Billionaire Anil Agarwal-backed Vedanta stock is an attractive bet ahead of its 1:6 demerger of business. Brokerages are optimistic on Vedanta after it reported earnings on expected line, while outlook is positive ahead. Brokerages like Centrum and Antique Stock Broking have recommended BUY or Hold on the stock.
Vedanta Share Price:
The stock price is currently at Rs 428.70 apiece with a market cap of Rs 1,67,638.34 crore. Vedanta's 52-week high is at Rs 506.85 apiece, and it has more than doubled from its 1-year low of Rs 207.85 apiece.
Vedanta has received approval for demerger of metals, power, aluminium, and oil and gas businesses to unlock potential value. After the exercise, six independent verticals - Vedanta Aluminium, Vedanta Oil & Gas, Vedanta Power, Vedanta Steel and Ferrous Materials, Vedanta Base Metals and Vedanta Limited - will be created.
As part of the demerger plan, for every share of Vedanta, shareholders will receive one share of each of the five newly listed companies. After the demerger, the businesses of Hindustan Zinc as well as the electronics business will remain with Vedanta Limited.
The company is expecting to complete its demerger by December 2024 end.
Here's what brokerages say about Vedanta:
Centrum On Vedanta:
VEDL is expanding its aluminium capacity at Balco by 600ktpa and improving VAP mix to 90% of product portfolio which leads to cost optimization through captive alumina and coal supply leading to margin expansion from USD600/t in Q4FY24 to USD1000/t in FY26E. The Kurloi and Radhikapur coal mine is expected to be commission by Q1FY26. Ghogarpalli mine is expected to commission by Q2FY26 and Sijimali by Q1FY26.
The 1000MW Meenakshi power plant capacity is expected to commission by FY25-end (earlier: mid-FY26E). VEDL received all clearances to operate Bicholim iron ore mine in Goa having 3.2mtpa capacity. Net debt stood at Rs 613bn as on June-end and generated FCF pre capex stood at Rs 43.7bn. Net debt/EBITDA improved from 1.9x to 1.5x YoY.

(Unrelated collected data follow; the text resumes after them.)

(** * A shallow embedding of chosi (src/main.go)

    chosi customises a cloud disk image: it converts the image to raw,
    attaches it to a loop device, mounts its partitions, mutates the guest
    filesystem and releases everything again.  Every interaction with the
    host (a file operation, an HTTP request, an external command started
    with [exec.Command]) is a [Cmd]; a run is a computation in a small
    monad that appends each command it issues to a trace and receives the
    command's outcome from an oracle indexed by the position of the
    command in the trace.  Go's [defer] is modelled by [defer], which runs
    the release after the body and discards its result, as the source
    does for every deferred call. *)

From Stdlib Require Import String Ascii List ZArith Lia Bool Sorted.
Import ListNotations.
Open Scope string_scope.

(** ** Host commands and their outcomes *)

(** Errors reported by the host; [os.IsNotExist] distinguishes [NotExist]. *)
Inductive HostErr : Type :=
| NotExist
| Failed (msg : string).

Definition host_err_text (e : HostErr) : string :=
  match e with
  | NotExist => "file does not exist"
  | Failed m => m
  end.

(** Outcome of one command: the error ([None] is Go's [nil]), the text
    output (stdout/stderr, the directory made by [MkdirTemp], the file
    contents read after [os.Open]) and a number (file size for [Stat],
    status code for an HTTP response). *)
Record Res : Type := mkRes {
  r_err : option HostErr;
  r_out : string;
  r_num : Z
}.

Inductive Cmd : Type :=
| Stat (p : string)                 (* os.Stat *)
| HttpGet (url : string)            (* http.Get *)
| CloseBody (url : string)          (* resp.Body.Close *)
| CreateFile (p : string)           (* os.Create *)
| OpenFile (p : string)             (* os.Open *)
| CopyData (dst src : string)       (* io.Copy *)
| CloseFile (p : string)            (* File.Close *)
| WriteFile (p content : string)    (* template Execute into the file *)
| Mkdir (p : string)                (* os.Mkdir *)
| MkdirTemp (pattern : string)      (* os.MkdirTemp("", pattern) *)
| RemoveAll (p : string)            (* os.RemoveAll *)
| RemoveFile (p : string)           (* os.Remove *)
| Exec (argv : list string).        (* exec.Command(argv...) run to completion *)

Definition Oracle : Type := nat -> Cmd -> Res.

(** ** The monad: a trace of issued commands threaded through the run *)

Definition M (A : Type) : Type := list Cmd -> A * list Cmd.

Definition ret {A} (a : A) : M A := fun tr => (a, tr).

Definition bind {A B} (m : M A) (k : A -> M B) : M B :=
  fun tr => let (a, tr') := m tr in k a tr'.
(** * Queue wait-time estimator: a shallow embedding of [queue_wait_time.py]

    The Python module has two classes.  [QueueSimulator] produces a stream of
    service-completion events; [WaitTimeEstimator] turns windows of completion
    timestamps into a service rate, a trend, a wait estimate with a confidence
    label, and an anomaly flag.

    Modelling choices, all read off the source:
    - a Python [float] is an IEEE-754 binary64 number, i.e. Rocq's primitive
      [float]; decimal literals denote the nearest binary64 value in both
      languages;
    - a [datetime] is a count of microseconds (its resolution) as a [Z],
      from 0001-01-01 00:00:00 on; the generator is modelled as the loop it
      is, with a clock that is not bounded, and a second time with the
      exceptions its one fallible line can raise
      ([generate_synthetic_data_checked]);
    - [self] is an explicit record threaded through each method;
    - [np.mean] and [np.std] belong to NumPy, not to this program: the
      estimator is parameterised by them, and a reference implementation
      (plain left-to-right binary64 reductions) is supplied for running the
      model on concrete inputs; NumPy adds in another order from 8 elements
      on, so the values of the reference are NumPy's on short lists only;
    - [timedelta(minutes=x)] belongs to the standard library: the generator is
      parameterised by the conversion of a float number of minutes to
      microseconds, again with a reference implementation;
    - the pseudo-random draws of the generator are an explicit input. *)

From Stdlib Require Import String.
From Stdlib Require Import ZArith List Bool Lia Floats Uint63.
Import ListNotations.

Set Warnings "-inexact-float".

Local Open Scope Z_scope.

(* ================================================================== *)
(** * Part I: the program *)
(* ================================================================== *)

(** ** Python list slices used by the source *)

(** [l[-n:]]: the last [n] elements, or all of [l] when it is shorter. *)
Definition slice_last {A} (n : nat) (l : list A) : list A :=
  skipn (length l - n) l.
(** * Resume Roaster front end: the API client and its polling loops

    A shallow embedding of [src/lib/api.ts], of the status poller of
    [src/pages/Generate.tsx] and of the file handlers of the
    [UploadSection] component, together with the properties the
    specification states about them.

    JavaScript values that the code leaves untyped (the result of
    [response.json()] where it is used as [any]) are JSON values where the
    code hands them on, and are given by their truthiness and their string
    where the code does no more than coerce them; values the code gives a
    TypeScript type are records and enumerations.  Promises,
    timers and pending requests are explicit components of a state that an
    event loop advances one task at a time. *)

From Stdlib Require Import ZArith.
From stdpp Require Import gmap strings list fin_maps.

Local Open Scope Z_scope.
Local Open Scope string_scope.

(** ** JavaScript preliminaries *)

(** A thrown value: an [Error] object with its message, or anything else. *)
Inductive Exn : Type :=
| Error (message : string)
| NonError (descr : string).

(** How an evaluation, or an awaited promise, ends. *)
Inductive Completion (A : Type) : Type :=
| Normal (a : A)
| Throw (e : Exn).
Arguments Normal {A} a.
Arguments Throw {A} e.

(** JSON values, as produced by [response.json()]. *)
#[warnings="-register-all"]
Inductive json : Type :=
| JNull
| JBool (b : bool)
| JNum (z : Z)
| JStr (s : string)
| JArr (l : list json)
| JObj (fields : gmap string json).

(** [ToBoolean] on JSON values. *)
Definition truthy (v : json) : bool :=
  match v with
  | JNull => false
  | JBool b => b
  | JNum z => negb (z =? 0)%Z
  | JStr s => negb (String.eqb s "")
  | JArr _ | JObj _ => true
  end.

(** Property read [v.k]: [None] is [undefined].  Reading a property of
    [null] throws a [TypeError].  Only own data properties are modelled
    (the fields of an object, [length] of a string or an array). *)
Definition get_prop (v : json) (k : string) : Completion (option json) :=
  match v with
  | JNull =>
      Throw (Error ("Cannot read properties of null (reading '" ++ k ++ "')"))
  | JObj fields => Normal (fields !! k)
  | JStr s =>
      Normal (if String.eqb k "length"
              then Some (JNum (Z.of_nat (String.length s))) else None)
  | JArr l =>
      Normal (if String.eqb k "length"
              then Some (JNum (Z.of_nat (length l))) else None)
  | JBool _ | JNum _ => Normal None
  end.

(** [s || d] for an optional string: [undefined] and the empty string are
    falsy. *)
Definition or_default (s : option string) (d : string) : string :=
  match s with
  | Some x => if String.eqb x "" then d else x
  | None => d
  end.

(** [s.endsWith(suffix)]. *)
Definition endsWith (s suffix : string) : bool :=
  let n := String.length s in
  let m := String.length suffix in
  if (m <=? n)%nat then String.eqb (String.substring (n - m) m s) suffix else false.

(** A JavaScript value as far as [x || d] and [new Error(x)] look at it:
    its truthiness and its string.  Every pair is the pair of some value:
    [true] and the empty string of [[]], [false] and ["0"] of [0]. *)
Record Coerced : Type := {
  ToBoolean : bool;
  ToString : string
}.

(** A string as such a value: truthy unless empty. *)
Definition of_string (s : string) : Coerced :=
  {| ToBoolean := negb (String.eqb s ""); ToString := s |}.

(** Where the code runs.  The two differ in the delay that [setTimeout]
    gives a timer when the delay asked for is below 1 or above [2^31 - 1]. *)
Inductive Host : Type := Browser | NodeJs.

(** [ToInt32]: the number as a signed 32-bit integer. *)
Definition ToInt32 (z : Z) : Z := (z + 2 ^ 31) mod 2 ^ 32 - 2 ^ 31.
(** A move made on a consistent state without a winner leaves a
    consistent state. *)
Lemma consistent_moved (gs : GameState) (i : nat) :
  consistent gs -> winner gs = None ->
  nth_error (cells (grid gs)) i = Some c_space ->
  consistent (moved gs i).
Proof.
  intros [Hb Hx Ho _ _] Hw Hn.
  pose proof (x_count_set_at _ i (current_mark gs) Hn) as HX.
  pose proof (o_count_set_at _ i (current_mark gs) Hn) as HO.
  assert (Hwin : forall k, winner (moved gs i) = Some k -> k = current_mark gs).
  { intros k Hk. destruct gs as [[cs] sm].
    eapply winner_after_move; [exact Hw | exact Hn | exact Hk]. }
  assert (Hsm : match starting_mark gs with
                | CROSS => o_count (grid gs) <= x_count (grid gs)
                | NAUGHT => x_count (grid gs) <= o_count (grid gs)
                end).
  { destruct (starting_mark gs).
    - destruct (Z_le_gt_dec (o_count (grid gs)) (x_count (grid gs))) as [H | H];
        [exact H | specialize (Ho H); discriminate].
    - destruct (Z_le_gt_dec (x_count (grid gs)) (o_count (grid gs))) as [H | H];
        [exact H | specialize (Hx H); discriminate]. }
  clear Hx Ho.
  constructor; unfold moved in *; cbn [grid cells starting_mark] in *;
    unfold x_count, o_count in *; cbn [cells] in *;
    try (intros Hk; apply Hwin in Hk; revert Hk);
    rewrite ?HX, ?HO; unfold current_mark, x_count, o_count;
    destruct (Z.eqb_spec (count (cells (grid gs)) c_X) (count (cells (grid gs)) c_O));
    destruct (starting_mark gs); simpl;
    try lia; try discriminate; try reflexivity; try (intros _; lia).
Qed.

(** ** Constructed game states *)

Lemma GameState_new_Ok (g : Grid) (sm : Mark) (gs : GameState) :
  GameState_new g sm = Ok gs <-> consistent (mkGameState g sm) /\ gs = mkGameState g sm.
Proof.
  unfold GameState_new. rewrite <- validate_game_state_Ok.
  destruct (validate_game_state (mkGameState g sm)) as [[] | e]; cbn [bind]; split.
  - intros [= <-]. auto.
  - intros [_ ->]. reflexivity.
  - discriminate.
  - intros [? _]. discriminate.
Qed.

Lemma GameState_of_Ok (cs : str) (sm : Mark) (gs : GameState) :
  GameState_of cs sm = Ok gs <->
  grid_ok cs /\ consistent gs /\ gs = mkGameState (mkGrid cs) sm.
Proof.
  unfold GameState_of. split.
  - intros H. inv_bind H. apply Grid_new_Ok in Ha. destruct Ha as [Hg ->].
    apply GameState_new_Ok in H. destruct H as [Hc ->]. auto.
  - intros (Hg & Hc & ->).
    assert (HG : Grid_new cs = Ok (mkGrid cs)) by (apply Grid_new_Ok; auto).
    rewrite HG. cbn [bind]. apply GameState_new_Ok. auto.
Qed.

For Q2FY25, we expect sharp some moderation in margins across segments due to fall in commodity prices. We expect zinc india and aluminium to grow by 20% and 42% CAGR over FY24-26. Despite huge dividend payout of Rs45/sh each for and capex outlay of ~USD2bn each in FY25 and FY26, we expect strong earnings visibility and recently raised funds will help to generate strong FCF to deleverage net debt position by ~USD1.8bn. We maintain BUY rating with TP of Rs478, based on FY26 SoTP.
Antique Stock Broking On Vedanta:
Softening of spot commodity prices could impact topline growth in the near term while accrual of benefits of most cost optimization initiatives coming in from FY25 onwards would support profitability. We like the company's low-cost producer advantage but remain cautious of the debt levels amidst aggressive capex. We maintain HOLD rating and a SoTP-based TP of INR 457 with an implied 1HFY27E EV/EBITDA multiple of 4.2x (in line with global peers).
Disclaimer: The recommendations made above are by market analysts and are not advised by either the author nor Greynium Information Technologies. The author, nor the brokerage firm nor Greynium would be liable for any losses caused as a result of decisions based on this write-up. Goodreturns.in advises users to consult with certified experts before making any investment decision.